I just upgraded to MacOS Sierra, and I realized that I can't seem to run the "ssh -X" command in the Terminal anymore. It used to launch xterm windows, but now it's like I didn't even put the -X option anymore. It was working absolutely fine right before I updated. Other than going from OS X Yosemite to MacOS Sierra, I didn't change anything else in the setup.
EDIT:
As suggested, this is what I found in the debug logs that might be causing this problem.
debug1: No xauth program.
Warning: untrusted X11 forwarding setup failed: xauth key data not generated
I didn't need to reinstall XQuartz, but, based on Matt Widjaja's answer, I came up with a refinement.
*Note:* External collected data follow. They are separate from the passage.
Definition digest_payload (base_version : str) (values : ScorerValues) (source_boundary : option str) (holdout : Z)
    (incumbent accuracy delta : option str) : json := JObj
  [(lit "base_version", JStr base_version); (lit "values", dump_values values);
   (lit "source_boundary", jopt source_boundary); (lit "holdout_dispositions", JInt holdout);
   (lit "incumbent_accuracy_percent", jopt incumbent); (lit "accuracy_percent", jopt accuracy);
   (lit "delta_percent", jopt delta)].

(** The 81 points of the terrain: thresholds and shares. *)
Definition terrain_grid : list (float * float) :=
  tau_step ← seqZ 0 9; share_step ← seqZ 0 9;
  [(f_ratio tau_step 8, fadd (f_ratio 1 100) (fdiv (fmul (f_of_Z share_step) (f_ratio 49 100)) (f_of_Z 8)))].

Section receipt.
Context `{Tokenizer} `{LibmPow} `{AxisDecoder} `{DecimalDigits} `{PyRepr} `{Unicode} `{Sha256} `{Collation}.
Context (holdout_fraction passive_discount : float).

Definition events_of (principal_id : option str) (d : db) : list InjectionEvent :=
  sort_by (leb_of LearnerService.event_order)
    (filter (λ e, bool_decide (i_principal_id e = default (i_principal_id e) principal_id) = true) (rows (events d))).

(** The annotations of those events. *)
Definition annotations_of (events : list InjectionEvent) (annotated : annotations) : annotations :=
  filter (λ ua, ua.1 ∈ (i_event_uid <$> events)) annotated.

Definition all_runtimes (d : db) : res m2k_error (gmap str ScorerConfig) :=
  pairs ← res_map (λ row, config ← runtime row; Ok (sc_version row, config)) (Store.rows (scorer_configs d));
  Ok (list_to_map pairs).

Definition replayed {A} (r : res learner_error A) : res m2k_error A :=
  match r with
  | Ok x => Ok x
  | Err (LearnerDataError message) => state_error (lit "invalid_learning_evidence:" ++ message)
  | Err (LearnerRaised e) => Err (M2kRaised e)
  | Err e => Err (M2kLearnerError e)
  end.

(** The held-out examples, none when the log is too short to split. *)
Definition held_out (examples : list LearningExample) : res m2k_error (list LearningExample) :=
  match examples with
  | [] => Ok []
  | _ =>
      match split_gates examples holdout_fraction with
      | Ok (_, holdout, _) => Ok holdout
      | Err (ValueError _) => Ok []
      | Err e => Err (M2kRaised e)
      end
  end.

Definition terrain_point (base : ScorerConfig) (w : ScorerWeights) (boundaries : list ShareBoundary)
    (holdout : list LearningExample) (at_ : float * float) : res m2k_error Terrain :=
  score ← m2k_raised (values_score base w at_.1 at_.2 boundaries holdout);
  ratio ← m2k_raised (let n := zlen holdout + zlen boundaries in
            guard_ (negb (n =? 0)) (ZeroDivisionError);; Ok (f_ratio (disagreements score) n));
  Ok {| tn_tau := at_.1; tn_share := at_.2; tn_agreement := fmul (f_of_Z 100) (fsub f1 ratio) |}.
(* ===== verification/M2kControl.v ===== *)
(** * Changing what serves: [src/src/spine/m2k/service.py]

    Two operations replace the active scorer configuration: forcing values,
    admitted by the digest of a simulation, and activating a proposal of the
    learner.  Both run one at a time under one advisory lock, and both append an
    activation that names the version it replaced. *)
From S2P Require Import Prelude PyStr PyFloat PyDecimal PyJson JsonText Ids Axes Scorer Features Store Sql Annotations Learner.
From S2P Require Import Queue Prepare Evidence Nominate Creation LearnerService M2kValues M2kReplay.
Open Scope Z_scope.

(** ** Rows *)
Inductive activation_reason := human_control | learner_proposal | contract_migration.
#[export] Instance activation_reason_eq_dec : EqDecision activation_reason.
Proof. solve_decision. Defined.

Record ScorerActivation := {
  sa_event_uid : str;
  sa_version : str;
  sa_previous_version : str;
  sa_actor_class : ActorClass;
  sa_machine_id : str;
  sa_reason : activation_reason;
  sa_changes : list (str * json);
  sa_ts : Z;
}.

Record OptimizationRunAdoption := { oa_run_uid : str; oa_tap_event_uid : str; oa_adopted_at : Z }.

Record control_db := {
  cl_learner : learner_db;
  cl_activations : gmap str ScorerActivation;
  cl_adoptions : gmap str OptimizationRunAdoption;
}.

Definition cl_db (s : control_db) : db := ld_db (cl_learner s).
Definition cl_configs (s : control_db) : gmap str ScorerConfigRow := scorer_configs (cl_db s).

Definition with_active (flag : bool) (row : ScorerConfigRow) : ScorerConfigRow := {|
  sc_version := sc_version row; sc_weights := sc_weights row; sc_params := sc_params row;
  sc_created_at := sc_created_at row; sc_active := flag |}.

(** The old row is switched off, flushed, and the new one is written active. *)
Definition swap_active (old new : ScorerConfigRow) (configs : gmap str ScorerConfigRow) : gmap str ScorerConfigRow :=
  <[sc_version new := with_active true new]> (<[sc_version old := with_active false old]> configs).

Definition set_control (configs : gmap str ScorerConfigRow) (activation : ScorerActivation)
    (adoptions : gmap str OptimizationRunAdoption) (s : control_db) : control_db := {|
  cl_learner := LearnerService.with_db (set_scorer_configs configs (cl_db s)) (cl_learner s);
  cl_activations := <[sa_event_uid activation := activation]> (cl_activations s);
  cl_adoptions := adoptions |}.

(** ** Forcing values *)
Record CreateScorerConfigRequest := {
  cc_event_uid : str;
  cc_base_version : str;
  cc_values : ScorerValues;
  cc_simulation_digest : str;
  cc_machine_id : str;
}.

Definition weights_eqb (a b : ScorerWeights) : bool :=
  forallb (λ xy : float * float, feq xy.1 xy.2) (zip (weight_values a) (weight_values b)).
Definition values_eqb (a b : ScorerValues) : bool :=
  feq (sv_tau a) (sv_tau b) && (sv_top_k a =? sv_top_k b)
  && feq (sv_memory_context_share a) (sv_memory_context_share b)
  && feq (sv_half_life_time_days a) (sv_half_life_time_days b)
  && feq (sv_half_life_hist_days a) (sv_half_life_hist_days b) && weights_eqb (sv_weights a) (sv_weights b).

Definition target_version (event_uid : str) : str := lit "m2k-" ++ event_uid.

(** [force.get("simulation_digest") == digest] of a mapping. *)
Definition forced_by (digest : str) (activation : ScorerActivation) : bool :=
  match (force ← aget (lit "_force") (sa_changes activation); jget (lit "simulation_digest") force) with
  | Some (JStr s) => bool_decide (s = digest)
  | _ => false
  end.

Section control.
Context `{Tokenizer} `{LibmPow} `{AxisDecoder} `{DecimalDigits} `{PyRepr} `{Unicode} `{Sha256} `{Collation}.
Context (holdout_fraction passive_discount : float).

(** [_validate_control_replay]. *)
Definition validate_control_replay (activation : ScorerActivation) (body : CreateScorerConfigRequest) (s : control_db) :
    res m2k_error ScorerConfigurationView :=
  let conflict := M2KStateError (lit "event_uid_conflict") in
  let version := target_version (cc_event_uid body) in
  match cl_configs s !! version with
  | None => Err conflict
  | Some target =>
      guard_ (bool_decide (sa_version activation = version)
              && bool_decide (sa_previous_version activation = cc_base_version body)
              && bool_decide (sa_actor_class activation = human)
              && bool_decide (sa_machine_id activation = cc_machine_id body)
              && bool_decide (sa_reason activation = human_control)) conflict;;
      values ← values_of_row target;
      guard_ (values_eqb values (cc_values body) && forced_by (cc_simulation_digest body) activation) conflict;;
      config_view target
  end.

(** The receipt that admitted the force. *)
Definition force_entry (receipt : ScorerReceipt) : json := JObj
  [(lit "simulation_digest", JStr (sr_simulation_digest receipt));
   (lit "source_boundary", jopt (sr_source_boundary receipt));
   (lit "holdout_dispositions", JInt (sr_holdout_dispositions receipt));
   (lit "incumbent_accuracy_percent", jopt (sr_incumbent_accuracy_percent receipt));
   (lit "accuracy_percent", jopt (sr_accuracy_percent receipt));
   (lit "delta_percent", jopt (sr_delta_percent receipt))].

Definition control_entry (body : CreateScorerConfigRequest) (parent : str) (changed : list str) : json := JObj
  [(lit "event_uid", JStr (cc_event_uid body)); (lit "parent_version", JStr parent);
   (lit "actor_class", JStr (lit "human")); (lit "machine_id", JStr (cc_machine_id body));
   (lit "changed_parameter_ids", JList (JStr <$> sort_by str_leb changed))].

(** The parent's parameters with the values and the control entry. *)
Definition forced_params (body : CreateScorerConfigRequest) (parent : str) (changed : list str)
    (params : list (str * json)) : list (str * json) :=
  aset (lit "_control") (control_entry body parent changed)
    (foldl (λ p kv, aset kv.1 kv.2 p) params (dump_params (cc_values body))).

(** [_validate_runtime_config]. *)
Definition validate_runtime_config (target : ScorerConfigRow) : res m2k_error unit :=
  _ ← wrapped (lit "invalid_values") (config_of_row target); Ok tt.

(** The row and the activation a force writes. *)
Definition forced_row (body : CreateScorerConfigRequest) (now : Z) (active : ScorerConfigRow) (old : ScorerValues) :
    ScorerConfigRow := {|
  sc_version := target_version (cc_event_uid body);
  sc_weights := JObj (dump_weights (sv_weights (cc_values body)));
  sc_params := JObj (forced_params body (sc_version active) (changes old (cc_values body)).*1 (params_of active));
  sc_created_at := now; sc_active := true |}.

Definition forced_activation (body : CreateScorerConfigRequest) (now : Z) (active : ScorerConfigRow) (old : ScorerValues)
    (receipt : ScorerReceipt) : ScorerActivation := {|
  sa_event_uid := cc_event_uid body; sa_version := target_version (cc_event_uid body);
  sa_previous_version := sc_version active; sa_actor_class := human; sa_machine_id := cc_machine_id body;
  sa_reason := human_control;
  sa_changes := changes old (cc_values body) ++ [(lit "_force", force_entry receipt)]; sa_ts := now |}.

(** [create_scorer_config]. *)
Definition create_scorer_config (body : CreateScorerConfigRequest) (now : Z) (s : control_db) :
    res m2k_error (ScorerConfigurationView * control_db) :=
  let version := target_version (cc_event_uid body) in
  match cl_activations s !! cc_event_uid body with
  | Some activation => view ← validate_control_replay activation body s; Ok (view, s)
  | None =>
      active ← the_active (cl_db s);
      guard_ (bool_decide (sc_version active = cc_base_version body)) (M2KStateError (lit "stale_base"));;
      receipt ← deep_receipt holdout_fraction passive_discount active (cc_values body) None false (cl_db s)
                  (ld_annotations (cl_learner s));
      guard_ (bool_decide (sr_simulation_digest receipt = cc_simulation_digest body))
        (M2KStateError (lit "simulation_stale"));;
      guard_ (bool_decide (cl_configs s !! version = None)) (M2KStateError (lit "version_collision"));;
      old ← values_of_row active;
      let target := forced_row body now active old in
      validate_runtime_config target;;
      view ← config_view target;
      Ok (view, set_control (swap_active active target (cl_configs s)) (forced_activation body now active old receipt)
                  (cl_adoptions s) s)
  end.

(** ** Activating a proposal *)
Record ActivateScorerConfigRequest := { as_event_uid : str; as_machine_id : str }.

(** The runs that proposed a version. *)
Definition proposing_runs (version : str) (s : control_db) : list str :=
  (filter (λ ur, rr_proposal_version (oo_response (or_outcome ur.2)) = Some version)
     (map_to_list (ld_optimizations (cl_learner s)))).*1.

(** A run that has no adoption yet is adopted by the tap. *)
Definition adopt (event_uid : str) (now : Z) (adoptions : gmap str OptimizationRunAdoption) (run_uid : str) :
    gmap str OptimizationRunAdoption :=
  match adoptions !! run_uid with
  | Some _ => adoptions
  | None => <[run_uid := {| oa_run_uid := run_uid; oa_tap_event_uid := event_uid; oa_adopted_at := now |}]> adoptions
  end.

Definition proposal_activation (body : ActivateScorerConfigRequest) (now : Z) (active target : ScorerConfigRow)
    (old new : ScorerValues) : ScorerActivation := {|
  sa_event_uid := as_event_uid body; sa_version := sc_version target; sa_previous_version := sc_version active;
  sa_actor_class := human; sa_machine_id := as_machine_id body; sa_reason := learner_proposal;
  sa_changes := changes old new; sa_ts := now |}.

(** [activate_proposal]. *)
Definition activate_proposal (version : str) (body : ActivateScorerConfigRequest) (now : Z) (s : control_db) :
    res m2k_error (ScorerConfigurationView * control_db) :=
  let missing := M2KStateError (lit "missing_version") in
  match cl_activations s !! as_event_uid body with
  | Some replay =>
      guard_ (bool_decide (sa_version replay = version) && bool_decide (sa_actor_class replay = human)
              && bool_decide (sa_machine_id replay = as_machine_id body)
              && bool_decide (sa_reason replay = learner_proposal)) (M2KStateError (lit "event_uid_conflict"));;
      match cl_configs s !! version with
      | None => Err missing
      | Some target => view ← config_view target; Ok (view, s)
      end
  | None =>
      active ← the_active (cl_db s);
      match cl_configs s !! version with
      | None => Err missing
      | Some target =>
          match sc_params target with
          | JObj _ =>
              guard_ (negb (sc_active target) && learner_proposed target) (M2KStateError (lit "not_proposed"));;
              old ← values_of_row active;
              new ← values_of_row target;
              view ← config_view (with_active true target);
              Ok (view, set_control (swap_active active target (cl_configs s)) (proposal_activation body now active target old new)
                          (foldl (adopt (as_event_uid body) now) (cl_adoptions s) (proposing_runs version s)) s)
          | _ => Err (M2kRaised (AttributeError "get"))
          end
      end
  end.
End control.
(* ===== verification/M2kControlFacts.v ===== *)
(** * What serves is replaced one version at a time: facts of [M2kControl] *)
From S2P Require Import Prelude PyStr PyFloat PyDecimal PyJson JsonText Ids Axes Scorer Features Store Sql Annotations Learner.
From S2P Require Import Queue Prepare Evidence Nominate Creation LearnerService LearnerServiceFacts M2kValues M2kReplay M2kControl.
Open Scope Z_scope.

(** ** Configurations under their versions *)
Definition keyed (configs : gmap str ScorerConfigRow) : Prop := map_Forall (λ v row, sc_version row = v) configs.

(** The version that serves: the one active row. *)
Definition serves (configs : gmap str ScorerConfigRow) (v : str) : Prop :=
  ∃ row, configs !! v = Some row ∧ sc_active row = true ∧
    ∀ v' row', configs !! v' = Some row' → sc_active row' = true → v' = v.

Definition serving (s : control_db) (v : str) : Prop := keyed (cl_configs s) ∧ serves (cl_configs s) v.

Lemma keyed_insert configs row : keyed configs → keyed (<[sc_version row := row]> configs).
Proof. intros H. by apply map_Forall_insert_2. Qed.

Lemma swap_keyed old new configs : keyed configs → keyed (swap_active old new configs).
Proof.
  intros H. unfold swap_active.
  change (sc_version new) with (sc_version (with_active true new)).
  change (sc_version old) with (sc_version (with_active false old)). by apply keyed_insert, keyed_insert.
Qed.

Lemma active_rows_in d row : row ∈ active_rows d ↔ ∃ v, scorer_configs d !! v = Some row ∧ sc_active row = true.
Proof.
  unfold active_rows, Store.rows. rewrite list_elem_of_filter, list_elem_of_fmap. split.
  - intros (Ha & [v r] & -> & Hin%elem_of_map_to_list). by exists v.
  - intros (v & Hv & Ha). split; [done|]. exists (v, row). split; [done|]. by apply elem_of_map_to_list.
Qed.

(** The row [_active_config] finds serves. *)
Lemma the_active_Ok d row :
  keyed (scorer_configs d) → the_active d = Ok row →
  scorer_configs d !! sc_version row = Some row ∧ sc_active row = true ∧
  ∀ v row', scorer_configs d !! v = Some row' → sc_active row' = true → v = sc_version row.
Proof.
  intros Hkey H. unfold the_active in H. destruct (active_rows d) as [|r [|]] eqn:E; try done. injection H as ->.
  assert (Hr : row ∈ active_rows d) by (rewrite E; by left). apply active_rows_in in Hr as (v & Hv & Ha).
  pose proof (Hkey _ _ Hv) as Hkv. cbn in Hkv. subst v. split_and!; try done.
  intros v' row' Hv' Ha'. assert (Hr' : row' ∈ active_rows d) by (apply active_rows_in; eauto).
  rewrite E in Hr'. apply list_elem_of_singleton in Hr' as ->. by rewrite <- (Hkey _ _ Hv').
Qed.

Lemma the_active_serves d row : keyed (scorer_configs d) → the_active d = Ok row → serves (scorer_configs d) (sc_version row).
Proof. intros Hkey H. destruct (the_active_Ok d row Hkey H) as (? & ? & ?). by exists row. Qed.

(** Switching the serving row off and another on. *)
Lemma swap_serves old new configs :
  serves configs (sc_version old) → sc_version new ≠ sc_version old → serves (swap_active old new configs) (sc_version new).
Proof.
  intros (row & _ & _ & Honly) Hne. exists (with_active true new). unfold swap_active. rewrite lookup_insert_eq.
  split_and!; [done|done|]. intros v' row' Hv' Ha'.
  destruct (decide (v' = sc_version new)) as [|Hn]; [done|]. rewrite lookup_insert_ne in Hv' by done.
  destruct (decide (v' = sc_version old)) as [->|Ho].
  - rewrite lookup_insert_eq in Hv'. by injection Hv' as <-.
  - rewrite lookup_insert_ne in Hv' by done. by apply Honly in Hv'.
Qed.

(** Rows are kept, but for the flag. *)
Definition kept_rows (configs configs' : gmap str ScorerConfigRow) : Prop :=
  ∀ v row, configs !! v = Some row → ∃ flag, configs' !! v = Some (with_active flag row).

Lemma with_active_same row : with_active (sc_active row) row = row.
Proof. by destruct row. Qed.

Lemma kept_rows_refl configs : kept_rows configs configs.
Proof. intros v row H. exists (sc_active row). by rewrite with_active_same. Qed.
Lemma kept_rows_trans a b c : kept_rows a b → kept_rows b c → kept_rows a c.
Proof. intros Hab Hbc v row [f H]%Hab. apply Hbc in H as [f' H]. by exists f'. Qed.
Lemma kept_rows_subseteq a b : a ⊆ b → kept_rows a b.
Proof. intros H v row Hv. exists (sc_active row). rewrite with_active_same. by eapply lookup_weaken. Qed.

Lemma swap_kept old new configs :
  configs !! sc_version old = Some old →
  (configs !! sc_version new = Some new ∨ configs !! sc_version new = None) → kept_rows configs (swap_active old new configs).
Proof.
  intros Hold Hnew v row Hv. unfold swap_active. destruct (decide (v = sc_version new)) as [->|Hn].
  - rewrite lookup_insert_eq. exists true. destruct Hnew; congruence.
  - rewrite lookup_insert_ne by done. destruct (decide (v = sc_version old)) as [->|Ho].
    + rewrite lookup_insert_eq. exists false. congruence.
    + rewrite lookup_insert_ne by done. exists (sc_active row). by rewrite with_active_same.
Qed.

#[export] Hint Resolve kept_rows_refl swap_keyed : core.

(** ** Views *)

Lemma values_of_active {DD : DecimalDigits} flag row : values_of_row (with_active flag row) = values_of_row row.
Proof. done. Qed.

(** The flag is seen in the status of a view and nowhere else. *)
Definition same_content (a b : ScorerConfigurationView) : Prop :=
  cv_version a = cv_version b ∧ cv_created_at a = cv_created_at b ∧ cv_values a = cv_values b ∧
  cv_replay a = cv_replay b ∧ cv_axes a = cv_axes b ∧ cv_project_offsets a = cv_project_offsets b.

Lemma config_view_flag {DD : DecimalDigits} flag row view :
  config_view row = Ok view → ∃ view', config_view (with_active flag row) = Ok view' ∧ same_content view' view.
Proof.
  unfold config_view. cbn [sc_params with_active]. destruct (sc_params row); try done.
  rewrite values_of_active. intros (values & -> & H)%bind_Ok.
  apply bind_Ok in H as (ax & -> & H). apply bind_Ok in H as (offsets & -> & H).
  apply bind_Ok in H as ([] & Hg & [= <-]). cbn [mbind res_bind sc_version with_active]. rewrite Hg. by eexists.
Qed.

Section control.
Context {TK : Tokenizer} {LP : LibmPow} {AD : AxisDecoder} {DD : DecimalDigits} {PR : PyRepr} {UC : Unicode} {SH : Sha256} {CO : Collation}.
Context (holdout_fraction passive_discount : float).

Abbreviation create := (create_scorer_config holdout_fraction passive_discount).
Abbreviation receipt_now s active values :=
  (deep_receipt holdout_fraction passive_discount active values None false (cl_db s) (ld_annotations (cl_learner s))).

(** ** What a success did *)

Lemma create_Ok body now s view s' :
  keyed (cl_configs s) → cl_activations s !! cc_event_uid body = None → create body now s = Ok (view, s') →
  ∃ active receipt old config,
    the_active (cl_db s) = Ok active ∧ sc_version active = cc_base_version body ∧
    receipt_now s active (cc_values body) = Ok receipt ∧ sr_simulation_digest receipt = cc_simulation_digest body ∧
    values_of_row active = Ok old ∧ cl_configs s !! target_version (cc_event_uid body) = None ∧
    config_of_row (forced_row body now active old) = Ok config ∧ config_view (forced_row body now active old) = Ok view ∧
    s' = set_control (swap_active active (forced_row body now active old) (cl_configs s))
           (forced_activation body now active old receipt) (cl_adoptions s) s.
Proof.
  intros Hkey Hfresh H. unfold create_scorer_config in H. rewrite Hfresh in H.
  apply bind_Ok in H as (active & Ha & H). apply bind_Ok in H as ([] & Hb%guard_Ok%bool_decide_eq_true & H).
  apply bind_Ok in H as (receipt & Hr & H). apply bind_Ok in H as ([] & Hd%guard_Ok%bool_decide_eq_true & H).
  apply bind_Ok in H as ([] & Hfree%guard_Ok%bool_decide_eq_true & H). apply bind_Ok in H as (old & Ho & H).
  apply bind_Ok in H as ([] & Hv & H). apply bind_Ok in H as (view' & Hview & [= -> <-]).
  unfold validate_runtime_config in Hv. apply bind_Ok in Hv as (config & Hc & _).
  exists active, receipt, old, config. split_and!; try done. unfold wrapped in Hc.
  destruct (config_of_row _) as [c|[]]; try done. by injection Hc as ->.
Qed.

Lemma activate_Ok version body now s view s' :
  keyed (cl_configs s) → cl_activations s !! as_event_uid body = None → activate_proposal version body now s = Ok (view, s') →
  ∃ active target old new,
    the_active (cl_db s) = Ok active ∧ cl_configs s !! version = Some target ∧ sc_version target = version ∧
    sc_active target = false ∧ learner_proposed target = true ∧ values_of_row active = Ok old ∧ values_of_row target = Ok new ∧
    config_view (with_active true target) = Ok view ∧
    s' = set_control (swap_active active target (cl_configs s)) (proposal_activation body now active target old new)
           (foldl (adopt (as_event_uid body) now) (cl_adoptions s) (proposing_runs version s)) s.
Proof.
  intros Hkey Hfresh H. unfold activate_proposal in H. rewrite Hfresh in H.
  apply bind_Ok in H as (active & Ha & H). destruct (cl_configs s !! version) as [target|] eqn:Et; [|done].
  destruct (sc_params target) eqn:Ep; try done.
  apply bind_Ok in H as ([] & [Hi%negb_true_iff Hl]%guard_Ok%andb_true_iff & H).
  apply bind_Ok in H as (old & Ho & H). apply bind_Ok in H as (new & Hn & H). apply bind_Ok in H as (view' & Hview & [= -> <-]).
  exists active, target, old, new. split_and!; try done. by apply Hkey in Et.
Qed.

(** ** Runs *)

(** The requests that touch what serves, and the runs of the learner between
    them; a request that raises rolls back. *)
Inductive control_event :=
  | forced (body : CreateScorerConfigRequest) (now : Z)
  | activated (version : str) (body : ActivateScorerConfigRequest) (now : Z)
  | retrained (trigger : run_trigger) (due_only : bool) (ot : OptimizationTrigger) (job_id : option str) (draws : run_draws).

Context {LSQ : LibmSquare}.
Context (settings : LearnerSettings) (owner : str) (stride maximum : Z).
sudo vi /etc/ssh/ssh_config
(This is ssh client config, not sshd_config)
Host *
entry add (or add where appropriate per-host)
XAuthLocation /usr/X11/bin/xauth
(The location of xauth changed in Sierra)ServerAliveInterval 60
(Pings the server every 60 seconds to keep your ssh connection alive)ForwardX11Timeout 596h
(Allows untrusted X11 connections beyond the 20 minute default)No need to restart ssh, except, of course, existing ssh client connections.
It sounds like -Y (trusted X11) would be preferable to untrusted. If you switch over to trusted, the ForwardX11Timeout line can probably be removed.
The ServerAliveInterval line is also an optional preference.
It may also be possible to make these changes in ~/.ssh/config
(the user's config file) but the permissions have to be correct.
EDIT: I removed ForwardX11 and ForwardX11Trusted. They aren't needed and ForwardX11 is less secure and causes problems for git (or other tools using ssh).